Prepare to be Shocked: Wichita State no Cinderella

First appeared on March 26, 2014
in The Lebanon Reporter

The blueprint for life is simple. Eight glasses of water a day, four glasses of milk, six helpings of fruit, a teaspoon of red meat here and there, stay on the right side of the road, avoid falling space junk, squeeze in twenty five hours of exercise a week and maybe you live to see sixty.

The blueprint for building a college basketball program is a bit more complex. Recruiting used to be simple. A high profile coach takes a Friday night trip to a small town gym. Red faced locals stop riding that new coach, the one who thinks you can win games playing zone and walking the ball up the floor, long enough to fawn over the big dog in the crowd. The high profile coach smiles, shakes hands with the parents, walks around and kicks the tires while saying all the right things.
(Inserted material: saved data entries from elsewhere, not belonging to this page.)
(** Dragging as wired does nothing.  [handlePointDrag] is installed as
    the [onMouseMove] handler of the canvas, so it is called with the
    event alone and its [pointId] is [undefined]; the dragged id is only
    ever [null] or a number.  Hence in every state reached from one
    where the dragged id is not [undefined], whatever happened before
    (begin-drag gestures included), a mouse move changes nothing at
    all: no point is ever moved. *)
Theorem wired_drag_is_inert (w0 : World) (ops : list Op)
        (rect : DOMRect) (event : MouseEvent) :
  draggedPoint (session w0) <> JsUndefined ->
  step (steps ops w0) (DragPoint rect event JsUndefined) = steps ops w0.
Proof.
  intros H. apply CorrectorFacts.drag_ignored.
  apply CorrectorFacts.strict_eq_false.
  now apply steps_never_undefined.
Qed.

Lemma wired_drag_is_inert_witness :
  step (steps [BeginDrag (Samples.corner 1 1050 180 350 60)]
              (Samples.loaded Samples.three_points JsNull))
       (DragPoint Samples.origin_rect (Samples.click 340 70) JsUndefined)
  = steps [BeginDrag (Samples.corner 1 1050 180 350 60)]
          (Samples.loaded Samples.three_points JsNull).
Proof.
  apply (wired_drag_is_inert (Samples.loaded Samples.three_points JsNull)
                             [BeginDrag (Samples.corner 1 1050 180 350 60)]).
  discriminate.
Defined.

End ReadyFacts.

(** ** The component: display coordinates *)

Module DisplayFacts.

Import Geometry Corrector View.

Lemma display_round_trip (d i : Size) (a b : num) :
  (0 < width d)%Qc -> (0 < height d)%Qc ->
  (0 < width i)%Qc -> (0 < height i)%Qc ->
  a = x (convertToCanvasCoordinates
           d i (x (convertToImageCoordinates d i a b))
           (y (convertToImageCoordinates d i a b))) /\
  b = y (convertToCanvasCoordinates
           d i (x (convertToImageCoordinates d i a b))
           (y (convertToImageCoordinates d i a b))).
Proof.
  intros Hdw Hdh Hiw Hih.
  apply positive_nonzero in Hdw, Hdh, Hiw, Hih.
  rewrite GeometryFacts.to_image_scaled by assumption.
  rewrite GeometryFacts.to_canvas_scaled by assumption.
  cbn [x y]. split; field; auto.
Qed.

Lemma synced_same_sizes (s s' : Session) (p : CornerPoint) :
  canvasSize s' = canvasSize s -> imageSize s' = imageSize s ->
  synced s p -> synced s' p.
Proof.
  unfold synced. intros -> ->. tauto.
Qed.

Lemma placed_synced (s s' : Session) (k : nat) (a b : num) :
  laid_out s -> canvasSize s' = canvasSize s -> imageSize s' = imageSize s ->
  synced s'
         (Corner.mk (x (convertToImageCoordinates (canvasSize s) (imageSize s) a b))
                    (y (convertToImageCoordinates (canvasSize s) (imageSize s) a b))
                    k a b).
Proof.
  intros (Hdw & Hdh & Hiw & Hih) Ec Ei. unfold synced. rewrite Ec, Ei.
  cbn [Corner.x Corner.y Corner.displayX Corner.displayY].
  now apply display_round_trip.
Qed.

Lemma step_in_sync (w : World) (op : Op) :
  visible op -> in_sync w -> in_sync (step w op).
Proof.
  intros V [L F].
  destruct op as [rect event | rect event pointId | | point | | canvas img].
  - destruct (CorrectorFacts.click_cases w) as [I | [Hu Hlt]].
    + rewrite CorrectorFacts.click_ignored by exact I. now split.
    + rewrite CorrectorFacts.click_accepted by assumption.
      split; [exact L |]. cbn [session commit cornerPoints].
      apply Forall_app. split.
      * revert F. apply Forall_impl. intros p. now apply synced_same_sizes.
      * constructor; [| constructor]. now apply placed_synced.
  - destruct (CorrectorFacts.drag_rest rect event pointId w)
      as (_ & _ & _ & _ & _ & _ & Ec & Ei).
    split.
    + unfold laid_out. rewrite Ec, Ei. exact L.
    + rewrite (CorrectorFacts.drag_corner_points rect event pointId w).
      apply Forall_map. revert F. apply Forall_impl. intros p Hp.
      destruct (_ && _).
      * now apply placed_synced.
      * now apply (synced_same_sizes (session w)).
  - split; [exact L | constructor].
  - now split.
  - now split.
  - destruct canvas, img as [img |]; try (now split).
    destruct V as [Vw Vh]. destruct L as (_ & _ & Hiw & Hih).
    unfold step, dispatch, handler_of, updateCanvasSize, displayCoordinatesEffect.
    cbn [run fold_left perform session commit cornerPoints canvasSize width].
    replace (Qcleb (width (bounding img)) 0) with false
      by (symmetry; now apply Qcleb_false).
    cbn [negb]. rewrite andb_true_r.
    destruct (cornerPoints (session w)) as [| p l] eqn:E.
    + cbn. split; [| constructor].
      unfold laid_out. cbn. tauto.
    + cbn [List.length Nat.ltb Nat.leb run fold_left perform session commit
           cornerPoints].
      split; [unfold laid_out; cbn; tauto |].
      cbn [session cornerPoints].
      apply Forall_map. apply Forall_forall. intros q _.
      unfold synced. cbn. split; reflexivity.
Qed.

(** In exact rational arithmetic, the display coordinates are a cache of
    the image coordinates.  Once the canvas and the image are measured
    and every stored point's display coordinates are the canvas position
    of its image coordinates, this stays true along every sequence of
    clicks, drags, resets, begin-drag and release gestures and resizes
    to a visible size: clicks and drags store a consistent pair, and a
    resize recomputes every display coordinate for the new canvas size.
    With the rounding of floating-point numbers the pair stored by a
    click or a drag is consistent up to a rounding error only. *)
Theorem display_follows_image (w : World) (ops : list Op) :
  in_sync w -> Forall visible ops -> in_sync (steps ops w).
Proof.
  intros S F. revert w S.
  induction F as [| op ops V F IH]; intros w S; [exact S |].
  apply (IH (step w op)). now apply step_in_sync.
Qed.

Lemma display_follows_image_witness :
  in_sync (steps Samples.script (Samples.loaded [] JsNull)).
Proof.
  apply (display_follows_image (Samples.loaded [] JsNull) Samples.script).
  - split; [| constructor].
    unfold laid_out. cbn. repeat split; qc_closed.
  - unfold Samples.script, Samples.five_clicks.
    repeat (constructor; try exact I).
Defined.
The deal gets done with a handshake, sealing a young player's lifelong dream of playing for State U.

Today coaches are up against ESPN, internet rankings, Twitter and the seedy underbelly of AAU circuits. Maybe that’s what made Gregg Marshall and Wichita State so appealing. They seemed to provided a much needed alternative. On the surface they were everything big time college basketball wasn’t.

Enter Kentucky and their high flying Blue Bloods. Hot off the AAU circuit, the best recruiting class in college basketball history. Enter John Calipari. One part college coach, one part politician, one part Dark Lord of the One and Done World. Work the phones, kiss some babies, get the top five guys on the board and ride them like the British are coming. And when the dust settles and they’ve all declared for the Draft, pick up your phone and start over.
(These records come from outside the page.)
(* ===== verification/_CoqProject ===== *)
-Q . S2P
Prelude.v
Numbers.v
Types.v
Crypto.v
Committees.v
Policy.v
Bcs.v
Inbox.v
Outbox.v
Errors.v
Certificates.v
Managers.v
Consensus.v
Registry.v
System.v
Batches.v
KeyValueStore.v
Views.v
Logs.v
Collections.v
Clients.v
Splitting.v
Caching.v
Journal.v
JournalExamples.v
Runtime.v
Execution.v
ChainState.v
Blocks.v
Storage.v
Worker.v
WorkerExamples.v
WorkerSteps.v
WorkerSafety.v
Delivery.v
Fungible.v
TokenCalls.v
MatchingEngine.v
Amm.v
CrowdFunding.v
Quorum.v
Updater.v
Subscriptions.v
LocalNode.v
LocalSafety.v
Client.v
ClientSafety.v
ClientExamples.v
(* ===== verification/Crypto.v ===== *)
(** * Hashes and signatures

    The interface of [linera-base/src/crypto.rs].  The hash function (SHA3-256
    of a type name and the BCS bytes) and the signature scheme (Ed25519) come
    from external crates: they are the methods of the class [Crypto], and what
    the protocol relies on is the class [CryptoLaws].  [SymbolicCrypto] is an
    instance of both, in which a hash or a signature is an injective encoding
    of what it was computed from. *)

From S2P Require Import Prelude Numbers Types.

(** The values of a type that implements [BcsSignable] and is signed by the
    protocol: a [ValueHashAndRound] or a [BlockAndRound]. *)
Inductive Signable :=
| ValueHashAndRound (hash : CryptoHash) (round : RoundNumber)
| SignedBlockAndRound (content : BlockAndRound).

Class Crypto := {
  (** [CryptoHash::new] at the types of the protocol. *)
  hash_value : CertificateValue -> CryptoHash;
  hash_public_key : PublicKey -> CryptoHash;
  hash_description : ChainDescription -> CryptoHash;
  (** [KeyPair::public]. *)
  key_public : KeyPair -> PublicKey;
  (** Signing, verifying one signature and verifying several of them. *)
  dalek_sign : KeyPair -> Signable -> Signature;
  dalek_verify : PublicKey -> Signable -> Signature -> bool;
  dalek_verify_batch : list Signable -> list Signature -> list PublicKey -> bool;
}.

(** What is relied on.  A batch is accepted only when its members are valid
    signatures. *)
Class CryptoLaws (C : Crypto) := {
  hash_value_inj v1 v2 : hash_value v1 = hash_value v2 -> v1 = v2;
  verify_sign k m : dalek_verify (key_public k) m (dalek_sign k m) = true;
  verify_batch_sound m votes :
    dalek_verify_batch (replicate (length votes) m) votes.*2 votes.*1 = true ->
    Forall (fun '(author, signature) => dalek_verify author m signature = true) votes;
  verify_batch_complete m votes :
    Forall (fun '(author, signature) => dalek_verify author m signature = true) votes ->
    dalek_verify_batch (replicate (length votes) m) votes.*2 votes.*1 = true;
}.

Inductive CryptoError :=
| InvalidSignature.

Section crypto.
Context `{Crypto}.

(** [From<PublicKey> for Owner] and [From<ChainDescription> for ChainId]. *)
Definition owner_from (key : PublicKey) : Owner := hash_public_key key.
Definition chain_id_from (description : ChainDescription) : ChainId :=
  hash_description description.

(** [Signature::new]. *)
Definition signature_new (value : Signable) (secret : KeyPair) : Signature :=
  dalek_sign secret value.

(** [Signature::check]. *)
Definition signature_check (self : Signature) (value : Signable) (author : PublicKey)
    : result CryptoError unit :=
  ensure (dalek_verify author value self) InvalidSignature.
Surely Calipari would take one look at Gregg Marshall and tell you that boy’s climbing on the horse from the wrong end. For if John Calipari’s a chef, Gregg Marshall’s an architect. Building something from the ground up. Taking kids so far from Kentucky’s radar they might as well have been playing in some remote Pacific island near Kiribati, shooting coconuts into empty oil drums nailed to palm trees. Molding them, shaping them, teaching them to be part of something bigger than themselves.

Maybe it was the fact Marshall’s speeches seemed so authentic, his words bordering on the prophetic that made me want to see Wichita State drum Kentucky Sunday. “Play angry, play for each other”. Maybe it was the little dog in the big fight that had me clambering onto the Shocker bandwagon, or maybe it was simply the fact that, as a Hoosier, I’m blessed with a bottomless reservoir of hatred for the Wildcats.

Either way it was short lived. In the end Kentucky’s thoroughbreds thundered past the Shockers. Thirty five wins and a cloud of dust. Still the power of the team isn’t lost. What five players, five recruits the big schools barely knew existed, connected on both ends of the floor can do, even when pitted against the best recruiting class in NCAA history.

They took Kentucky to the edge. They mussed Calipari’s perfect hair. And though they came up short on the scoreboard, Gregg Marshall did more than put Wichita State back on the map, he reminded us all what college basketball is supposed to be. Players committed to each other, committed to the name on the front of the jersey.

Players thinking, acting, responding and moving as one. In today’s land of one and dones, Wichita State was ice cold lemonade on the Fourth of July, proving Marshall’s blueprint, while not the most popular, remains time tested.